A key feature is the **numpy array**, which:

* stores only **one data type** (int, float, bool…)
* allows **element-wise** math (no loops needed)
* is much faster than Python lists

## 1. Array vs list

### Using normal Python lists:

```python
height = [1.73, 1.68, 1.71, 1.89, 1.79]
weight = [65.4, 59.2, 63.6, 88.4, 68.7]

weight / height ** 2   #  Error: lists don't support element-wise math
```

### Using NumPy arrays:

```python
import numpy as np

np_height = np.array(height)
np_weight = np.array(weight)

np_weight / np_height ** 2   #  Works element-wise
```

**Why it works:** NumPy arrays support **vectorized operations**, meaning the math is applied to each element automatically.

## 2. 2D NumPy Arrays

```python
np_2d = np.array([[1.73, 1.68, 1.71, 1.89, 1.79],  
                  [65.4, 59.2, 63.6, 88.4, 68.7]])
```
## 3. Subsetting
```python
array[1]        → element at index 1  
array > 2       → boolean array (True/False per element)  
array[array>2]  → elements greater than 2  
np_2d.shape    → returns the array’s dimensions (rows, columns)  
np_2d[0][2]    → element in row 0, column 2  
np_2d[0, 2]    → element in row 0, column 2  
np_2d[:, 1:3]  → all rows, columns 1 to 2   
np_2d[1, :]    → all columns from row 1 
```

## 4. Basic Statistics

samples : 
```python
np.mean(np_city[:,0])  
np.mediam(np_city[:,0])  
np.corcoef(np_city[:,0])  
np.stf(np_city[:,0])
``` 

## 5. Generate data

`np.random.normal()`

Arguments of `np.random.normal(mean, std, size)`:

* **mean** → center of the distribution
* **std** → standard deviation (spread)
* **size** → number of samples

### Example

```python
height = np.round(np.random.normal(1.75, 0.20, 5000), 2)
weight = np.round(np.random.normal(60.32, 15, 5000), 2)
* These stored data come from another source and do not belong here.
Lemma write_stage_triple tp d mode content :
  triple (with_file tp d)
    (do! write_contents fault partial tp 384 content in
     do! call fault id in call fault (insert tp (RegularFile mode content)))
    (fun _ m => disk m = <[tp := RegularFile mode content]> d) (staging tp d).
Proof.
  apply triple_bind with (R := fun _ => with_file tp d).
  { apply triple_write_contents; cbn; intros m1; [|intros e data]; intros (mo & da & Hd) Hf; rewrite Hd, insert_insert_eq;
      [by eexists _, _|]. split; [by eexists _, _|by eapply just_failed]. }
  intros _. apply triple_bind with (R := fun _ => with_file tp d).
  { apply triple_call; cbn; [by intros m1 (mo & da & Hd) _; exists mo, da|].
    intros m1 e Hw Hf. split; [exact Hw|by eapply just_failed]. }
  intros _. apply triple_call; cbn; [by intros m1 (mo & da & Hd) _; rewrite Hd, insert_insert_eq|].
  intros m1 e Hw Hf. split; [exact Hw|by eapply just_failed].
Qed.
Lemma stage_triple tp d mode content :
  triple (with_file tp d) (stage_temporary fault partial tp mode content)
    (fun _ m => disk m = <[tp := RegularFile mode content]> d) (staging tp d).
Proof.
  apply triple_bind with (R := fun _ m => disk m = <[tp := RegularFile mode content]> d).
  - intros m Hm. unfold deferred_failure. pose proof (write_stage_triple tp d mode content m Hm) as H.
    destruct (bindM _ _ m) as [[[]|e] m1]; [done|]. destruct H as [[Hw Hf] Ht].
    rewrite call_ok by (intros t; by apply failed_quiet). cbn. destruct Hw as (mo & da & Hd).
    split; [split; [by exists mo, da|]|lia]. eapply still_failed; [done|cbn; lia].
  - intros _. apply triple_call; cbn; [done|]. intros m1 e Hw Hf. split; [by eexists _, _|by eapply just_failed].
Qed.

Definition managed_mode (d : gmap string inode) (path : string) : Z :=
  match d !! path with Some (RegularFile mode _) => mode | _ => generatedFileMode path end.
Definition temporary (path : string) (t : nat) : string := Dir path +:+ "/.goforge-managed-" +:+ temp t.

Lemma replace_triple path tp mode content d :
  tp <> path -> d !! tp = None ->
  triple (with_file tp d) (deferred (replace_file fault partial path tp mode content) (Remove fault tp))
    (fun _ m => disk m = <[path := RegularFile mode content]> d) (fun m => disk m = d).
Proof.
  intros Hne Htp m Hm. unfold deferred.
  assert (triple (with_file tp d) (replace_file fault partial path tp mode content)
    (fun _ m => disk m = <[path := RegularFile mode content]> d) (staging tp d)) as H.
  { eapply triple_bind; [apply stage_triple|]. intros [].
    apply triple_call; cbn; [intros m1 Hd _; by rewrite Hd, delete_insert_id|].
    intros m1 e Hw Hf. split; [by eexists _, _|by eapply just_failed]. }
  specialize (H m Hm). destruct (replace_file _ _ _ _ _ _ m) as [[[]|e] m1]; destruct H as [H Ht].
  - rewrite Remove_gone; [done|]. by rewrite H, lookup_insert_ne.
  - destruct H as [Hw Hf]. destruct (remove_with_file tp d m1 Htp Hw Hf) as (m2 & -> & Hd & Ht2). cbn. split; [done|lia].
Qed.
Lemma replace_with_mode_triple path mode content d :
  (forall t, temporary path t <> path) ->
  triple (fun m => disk m = d) (replace_with_mode fault partial temp path mode content)
    (fun _ m => disk m = <[path := RegularFile mode content]> d) (fun m => disk m = d).
Proof.
  intros Htemp. apply triple_gets. intros t. cbn zeta. fold (temporary path t). apply triple_look. intros taken.
  destruct taken; [apply triple_throw; by intros m [[Hd _] _]|].
  apply triple_bind with (R := fun _ m => with_file (temporary path t) d m /\ d !! temporary path t = None).
  - apply triple_call; cbn; [|by intros m e [[Hd _] _] _].
    intros m [[Hd _] Hk] _. apply orb_false_iff in Hk as [Hk _]. apply bool_decide_eq_false in Hk.
    rewrite Hd in *. split; [by eexists _, _|by apply eq_None_not_Some].
  - intros _ m [Hw Hk]. by apply (replace_triple path (temporary path t)).
Qed.

(** [writeManagedFile] replaces the contents, with the old mode, or changes nothing. *)
Lemma managed_triple path content d :
  (forall t, temporary path t <> path) ->
  triple (fun m => disk m = d) (writeManagedFile fault partial temp path content)
    (fun _ m => disk m = <[path := RegularFile (managed_mode d path) content]> d) (fun m => disk m = d).
Proof.
  intros Htemp. apply triple_look. intros i. destruct i as [i|e]; [|apply triple_throw; by intros m []].
  assert (forall mode, triple (fun m => disk m = d /\ mode = managed_mode d path) (replace_with_mode fault partial temp path mode content)
    (fun _ m => disk m = <[path := RegularFile (managed_mode d path) content]> d) (fun m => disk m = d)) as H.
  { intros mode m [Hd ->]. by apply replace_with_mode_triple. }
  destruct i as [[mode data| |]|]; try (apply triple_throw; by intros m []);
    (eapply triple_weaken; [apply H| |done|done]); intros m [Hd Hs]; (split; [done|]);
    unfold Stat, managed_mode in *; rewrite <- Hd; (destruct (blocked (disk m) path); [done|]); injection Hs as Hs; by rewrite Hs.
Qed.

(** ** Layers over the first disk *)

(** Files [F] and directories [ds] on top of [D0]; the directories are among the missing ones. *)
Section Layers.
Context (D0 : gmap string inode) (missing : gset string).
Context (missing_gone : forall a, a ∈ missing -> a <> "." /\ D0 !! a = None).

Definition layered (F : gmap string inode) (ds : gset string) (d : gmap string inode) : Prop :=
  (forall p, d !! p = match F !! p with Some i => Some i | None => if bool_decide (p ∈ ds) then Some Directory else D0 !! p end)
  /\ (forall p i, F !! p = Some i -> D0 !! p = None /\ p ∉ ds /\ exists mode data, i = RegularFile mode data)
  /\ ds ⊆ missing.

Lemma layered_start : layered ∅ ∅ D0.
Proof. split_and!; [|by intros p i; rewrite lookup_empty|set_solver]. intros p. rewrite lookup_empty. by rewrite bool_decide_eq_false_2. Qed.
Lemma layered_none F ds d p : layered F ds d -> d !! p = None -> F !! p = None /\ p ∉ ds /\ D0 !! p = None.
Proof. intros (Hd & _ & _). rewrite Hd. destruct (F !! p); [done|]. by case_bool_decide. Qed.
Lemma layered_add_file F ds d p mode data :
  layered F ds d -> d !! p = None -> layered (<[p := RegularFile mode data]> F) ds (<[p := RegularFile mode data]> d).
Proof.
  intros Hl Hp. destruct (layered_none _ _ _ _ Hl Hp) as (HF & Hds & H0). destruct Hl as (Hd & Hf & Hm). split_and!; [| |done].
  - intros q. destruct (decide (q = p)) as [->|Hne]; [by rewrite !lookup_insert_eq|]. by rewrite !lookup_insert_ne.
  - intros q i [[<- <-]|[Hne Hq]]%lookup_insert_Some; [|by apply Hf]. split_and!; [done..|]. by eexists _, _.
Qed.
Lemma layered_add_dir F ds d a :
  layered F ds d -> d !! a = None -> a ∈ missing -> layered F ({[a]} ∪ ds) (<[a := Directory]> d).
Proof.
  intros Hl Ha Hm. destruct (layered_none _ _ _ _ Hl Ha) as (HF & Hds & H0). destruct Hl as (Hd & Hf & Hsub). split_and!.
  - intros q. destruct (decide (q = a)) as [->|Hne].
    + rewrite lookup_insert_eq, HF. by rewrite bool_decide_eq_true_2 by set_solver.
    + rewrite lookup_insert_ne by done. rewrite Hd. destruct (F !! q); [done|]. by rewrite (bool_decide_ext (q ∈ {[a]} ∪ ds) (q ∈ ds)) by set_solver.
  - intros q i Hq. destruct (Hf q i Hq) as (H1 & H2 & H3). split_and!; [done| |done]. intros Hin. assert (q = a) as -> by set_solver. congruence.
  - set_solver.
Qed.
Lemma layered_drop_file F ds d p : layered F ds d -> is_Some (F !! p) -> layered (delete p F) ds (delete p d).
Proof.
  intros (Hd & Hf & Hsub) [i Hp]. destruct (Hf p i Hp) as (H0 & Hds & _). split_and!; [| |done].
  - intros q. destruct (decide (q = p)) as [->|Hne]; [rewrite !lookup_delete_eq; by rewrite bool_decide_eq_false_2|]. by rewrite !lookup_delete_ne.
  - intros q j [_ Hq]%lookup_delete_Some. by apply Hf.
Qed.
Lemma layered_drop_dir ds d a : layered ∅ ds d -> a ∈ ds -> layered ∅ (ds ∖ {[a]}) (delete a d).
Proof.
  intros (Hd & Hf & Hsub) Ha. split_and!; [|done|set_solver]. intros q. rewrite lookup_empty. destruct (decide (q = a)) as [->|Hne].
  - rewrite lookup_delete_eq, bool_decide_eq_false_2 by set_solver. symmetry. apply missing_gone. set_solver.
  - rewrite lookup_delete_ne by done. rewrite Hd, lookup_empty. by rewrite (bool_decide_ext (q ∈ ds ∖ {[a]}) (q ∈ ds)) by set_solver.
Qed.
Lemma layered_nothing d : layered ∅ ∅ d -> d = D0.
Proof. intros (Hd & _ & _). apply map_eq. intros p. rewrite Hd, lookup_empty. by rewrite bool_decide_eq_false_2. Qed.

Definition holds (F : gmap string inode) (m : machine) : Prop := exists ds, layered F ds (disk m).
Definition covered (path : string) : Prop := forall a, a ∈ ancestors path -> a ∈ missing \/ D0 !! a = Some Directory.

Lemma make_dirs_triple F dirs :
  (forall a, a ∈ dirs -> a ∈ missing \/ D0 !! a = Some Directory) ->
  triple (holds F) (make_dirs fault dirs) (fun _ => holds F) (holds F).
Proof.
  induction dirs as [|a dirs IH]; intros Hin; [by apply triple_ret|]. cbn [make_dirs]. apply triple_look. intros i.
  destruct i as [[]|]; try (apply triple_throw; by intros m []).
  - eapply triple_weaken; [apply IH; set_solver|by intros m []|done|done].
  - apply triple_bind with (R := fun _ => holds F); [|intros _; apply IH; set_solver].
    apply triple_call; cbn; [|by intros m e [Hh _] _]. intros m [[ds Hl] Ha] _. exists ({[a]} ∪ ds). cbn.
    apply layered_add_dir; [done|done|]. assert (a ∈ a :: dirs) as Hhere by set_solver. destruct (Hin a Hhere) as [|HD]; [done|].
    destruct (layered_none _ _ _ _ Hl Ha) as (_ & _ & H0). congruence.
Qed.
Lemma MkdirAll_triple F path : covered path -> triple (holds F) (MkdirAll fault (Dir path)) (fun _ => holds F) (holds F).
Proof.
  intros Hc. unfold MkdirAll. case_bool_decide as E; [by apply triple_ret|]. apply make_dirs_triple. intros a Ha.
  apply Hc. rewrite ancestors_step, bool_decide_eq_false_2 by done. by rewrite elem_of_reverse in Ha.
Qed.

Lemma write_new_triple path mode content d :
  d !! path = None ->
  triple (fun m => disk m = <[path := RegularFile mode EmptyString]> d)
    (on_failure (also (write_contents fault partial path mode content) (call fault id)) (Remove fault path))
    (fun _ m => disk m = <[path := RegularFile mode content]> d) (fun m => disk m = d).
Proof.
  intros Hp.
  assert (triple (fun m => disk m = <[path := RegularFile mode EmptyString]> d)
    (also (write_contents fault partial path mode content) (call fault id))
    (fun _ m => disk m = <[path := RegularFile mode content]> d) (staging path d)) as H.
  { intros m Hd. unfold also, write_contents. rewrite Hd. destruct (fault (tick m)) as [e|] eqn:Ef.
    - rewrite insert_insert_eq, call_ok; [|intros t Ht; eapply failed_quiet; [by eapply just_failed|exact Ht]]. cbn. split; [|lia].
      split; [by eexists _, _|]. eapply still_failed; [by eapply (just_failed m d)|cbn; lia].
    - unfold call. cbn. destruct (fault (S (tick m))) as [e|] eqn:Ef'; cbn; (split; [|lia]); rewrite insert_insert_eq; [|done].
      split; [by eexists _, _|]. by eapply (just_failed {| disk := d; tick := S (tick m) |}). }
  intros m Hd. specialize (H m Hd). unfold on_failure. destruct (also _ _ m) as [[[]|e] m1]; [done|].
  destruct H as [[Hw Hf] Ht]. destruct (remove_with_file path d m1 Hp Hw Hf) as (m2 & -> & Hd2 & Ht2). cbn. split; [done|lia].
Qed.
np_city = np.column_stack((height, weight))
```

`np_city` now contains **5000 rows** of `[height, weight]` pairs.

## 6. Boolean Operators

### logical_and()

```python
np.logical_and(bmi > 21, bmi < 22)
```

### logical_or()

```python
np.logical_or(bmi > 21, bmi < 22)
```

### logical_not()

```python
np.logical_not(bmi > 21, bmi < 22)
```

# 2. Pandas
---
## 1. Dataframe

### Create Dataframe

```python
df = pd.read_csv('file.csv') #from CSV
df = pd.DataFrame(my_dict) #from dictionary
```

### Index

```python
df.index = my_list #after creation
df = pd.read_csv('file.csv', index_col = 0) # from CSV
```

### Bracket access  []

####  Columns access
```python
df['column_name']     →   return a pandas.series
df[['column_name']]   →   return a pandas.DataFrame
```

####  Rows access
```python
df[1:4]               →   slice row 1 to 3.  4 Not included
```

### loc : label based
```python
df.loc['FR']           →   return a pandas.series
df.loc[['FR']]         →   return a pandas.DataFrame
df.loc[['FR','US']]    →   return a pandas.DataFrame 
df.loc[['FR','US'], ['capital','pop']]    →   return only selected rows and columns
df.loc[:,['capital','pop']] →   return all rows, selected columns
```


### iloc : position based
```python
df.iloc[1]           →   return a pandas.series
df.iloc[[1]]         →   return a pandas.DataFrame
df.loc[[1,2]]    →   return a pandas.DataFrame based on a list a index
df.loc[[1,2], [0,1]]    →   return only selected rows and columns
df.loc[:,[0,1]] →   return all rows, selected columns
```
## 2. Filtering

```python
df[df['pop'] > 8]

import numpy as np
df[np.logical_and(df["pop"] > 8, df["pop"] < 10)]   # with Numpy boolean operator
```